BEGIN Data for review

Definition pending_cell : cell :=
  {| state := Pending; reactions := []; elements := [] |}.

Definition promise (w : World) (p : pid) : cell :=
  default pending_cell (heap w !! p).

Definition alloc (c : cell) (w : World) : pid * World :=
  (next_pid w,
   {| store := store w; heap := <[next_pid w := c]> (heap w);
      next_pid := S (next_pid w); microtasks := microtasks w;
      timers := timers w |}).

Definition enqueue (js : list job) (w : World) : World :=
  set_microtasks (microtasks w ++ js) w.

(** Settle a pending promise and schedule its reactions; a settled promise
    stays as it is. *)
Definition settle (p : pid) (st : pstate) (w : World) : World :=
  let c := promise w p in
  match state c, st with
  | Pending, Fulfilled v =>
      enqueue ((λ r, JFulfil r v) <$> reactions c)
        (set_heap (<[p := {| state := st; reactions := []; elements := elements c |}]>
                     (heap w)) w)
  | Pending, Rejected e =>
      enqueue ((λ r, JReject r e) <$> reactions c)
        (set_heap (<[p := {| state := st; reactions := []; elements := elements c |}]>
                     (heap w)) w)
  | _, _ => w
  end.

(** [q.then(...)] at the level of reactions. *)
Definition subscribe (q : pid) (r : reaction) (w : World) : World :=
  let c := promise w q in
  match state c with
  | Pending =>
      set_heap (<[q := {| state := Pending; reactions := reactions c ++ [r];
                          elements := elements c |}]> (heap w)) w
  | Fulfilled v => enqueue [JFulfil r v] w
  | Rejected e => enqueue [JReject r e] w
  end.

(** Resolve [p] with [v]: a promise is adopted, anything else fulfils. *)
Definition resolve (p : pid) (v : value) (w : World) : World :=
  match v with
  | VPromise q => subscribe q (RCont Ret p) w
  | _ => settle p (Fulfilled v) w
  end.

Fixpoint subscribe_all (ps : list pid) (index : nat) (all : pid) (w : World)
  : World :=
  match ps with
  | [] => w
  | p :: ps' => subscribe_all ps' (S index) all (subscribe p (RAllElement all index) w)
  end.

(** Run a function body up to its first suspension.  [self] is the promise
    of the enclosing [async] function, or [None] for a plain callback. *)
Fixpoint exec (prog : Prog) (self : option pid) (w : World) : World :=
  match prog with
  | Ret v =>
      match self with Some p => resolve p v w | None => w end
  | Throw e =>
      match self with Some p => settle p (Rejected e) w | None => w end
  | Get k => exec (k (store w)) self w
  | Put f k => exec k self (upd_store f w)
  | Await v k =>
      match self with
      | Some p =>
          match v with
          | VPromise q => subscribe q (RCont k p) w
          | _ => enqueue [JFulfil (RCont k p) v] w
          end
      | None => w
      end
  | Then p callback k =>
      let '(d, w1) := alloc pending_cell w in
      let r := RCont (λ v, CallAsync (callback v) (λ q, Ret (VPromise q))) d in
      exec (k d) self (subscribe p r w1)
  | CallAsync body k =>
      let '(q, w1) := alloc pending_cell w in
      exec (k q) self (exec body (Some q) w1)
  | PromiseResolve v k =>
      let '(q, w1) :=
        alloc {| state := Fulfilled v; reactions := []; elements := [] |} w in
      exec (k q) self w1
  | PromiseAll ps k =>
      let '(a, w1) :=
        alloc {| state := match ps with
                          | [] => Fulfilled (VArray [])
                          | _ => Pending
                          end;
                 reactions := [];
                 elements := replicate (length ps) None |} w in
      exec (k a) self (subscribe_all ps 0 a w1)
  | Call r k =>
      let '(x, w1) := alloc pending_cell w in
      exec (k x) self (upd_store (emit (Request r x)) w1)
  | SetInterval handler ms k =>
      let i := length (timers w) in
      exec (k i) self
        (set_timers (timers w ++ [{| handler := handler i; period := ms;
                                     active := true |}]) w)
  | ClearInterval i k =>
      exec k self
        (set_timers (alter (λ t, {| handler := handler t; period := period t;
                                    active := false |}) i (timers w)) w)
  end.

Definition all_values (es : list (option value)) : option (list value) :=
  mapM (λ e : option value, e) es.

END Data for review

* [Assignment]
Copy the lines above, please. Keep them exact.

* [Answer for the task]
Definition pending_cell : cell :=
  {| state := Pending; reactions := []; elements := [] |}.

Definition promise (w : World) (p : pid) : cell :=
  default pending_cell (heap w !! p).

Definition alloc (c : cell) (w : World) : pid * World :=
  (next_pid w,
   {| store := store w; heap := <[next_pid w := c]> (heap w);
      next_pid := S (next_pid w); microtasks := microtasks w;
      timers := timers w |}).

Definition enqueue (js : list job) (w : World) : World :=
  set_microtasks (microtasks w ++ js) w.

(** Settle a pending promise and schedule its reactions; a settled promise
    stays as it is. *)
Definition settle (p : pid) (st : pstate) (w : World) : World :=
  let c := promise w p in
  match state c, st with
  | Pending, Fulfilled v =>
      enqueue ((λ r, JFulfil r v) <$> reactions c)
        (set_heap (<[p := {| state := st; reactions := []; elements := elements c |}]>
                     (heap w)) w)
  | Pending, Rejected e =>
      enqueue ((λ r, JReject r e) <$> reactions c)
        (set_heap (<[p := {| state := st; reactions := []; elements := elements c |}]>
                     (heap w)) w)
  | _, _ => w
  end.

(** [q.then(...)] at the level of reactions. *)
Definition subscribe (q : pid) (r : reaction) (w : World) : World :=
  let c := promise w q in
  match state c with
  | Pending =>
      set_heap (<[q := {| state := Pending; reactions := reactions c ++ [r];
                          elements := elements c |}]> (heap w)) w
  | Fulfilled v => enqueue [JFulfil r v] w
  | Rejected e => enqueue [JReject r e] w
  end.

(** Resolve [p] with [v]: a promise is adopted, anything else fulfils. *)
Definition resolve (p : pid) (v : value) (w : World) : World :=
  match v with
  | VPromise q => subscribe q (RCont Ret p) w
  | _ => settle p (Fulfilled v) w
  end.

Fixpoint subscribe_all (ps : list pid) (index : nat) (all : pid) (w : World)
  : World :=
  match ps with
  | [] => w
  | p :: ps' => subscribe_all ps' (S index) all (subscribe p (RAllElement all index) w)
  end.

(** Run a function body up to its first suspension.  [self] is the promise
    of the enclosing [async] function, or [None] for a plain callback. *)
Fixpoint exec (prog : Prog) (self : option pid) (w : World) : World :=
  match prog with
  | Ret v =>
      match self with Some p => resolve p v w | None => w end
  | Throw e =>
      match self with Some p => settle p (Rejected e) w | None => w end
  | Get k => exec (k (store w)) self w
  | Put f k => exec k self (upd_store f w)
  | Await v k =>
      match self with
      | Some p =>
          match v with
          | VPromise q => subscribe q (RCont k p) w
          | _ => enqueue [JFulfil (RCont k p) v] w
          end
      | None => w
      end
  | Then p callback k =>
      let '(d, w1) := alloc pending_cell w in
      let r := RCont (λ v, CallAsync (callback v) (λ q, Ret (VPromise q))) d in
      exec (k d) self (subscribe p r w1)
  | CallAsync body k =>
      let '(q, w1) := alloc pending_cell w in
      exec (k q) self (exec body (Some q) w1)
  | PromiseResolve v k =>
      let '(q, w1) :=
        alloc {| state := Fulfilled v; reactions := []; elements := [] |} w in
      exec (k q) self w1
  | PromiseAll ps k =>
      let '(a, w1) :=
        alloc {| state := match ps with
                          | [] => Fulfilled (VArray [])
                          | _ => Pending
                          end;
                 reactions := [];
                 elements := replicate (length ps) None |} w in
      exec (k a) self (subscribe_all ps 0 a w1)
  | Call r k =>
      let '(x, w1) := alloc pending_cell w in
      exec (k x) self (upd_store (emit (Request r x)) w1)
  | SetInterval handler ms k =>
      let i := length (timers w) in
      exec (k i) self
        (set_timers (timers w ++ [{| handler := handler i; period := ms;
                                     active := true |}]) w)
  | ClearInterval i k =>
      exec k self
        (set_timers (alter (λ t, {| handler := handler t; period := period t;
                                    active := false |}) i (timers w)) w)
  end.

Definition all_values (es : list (option value)) : option (list value) :=
  mapM (λ e : option value, e) es.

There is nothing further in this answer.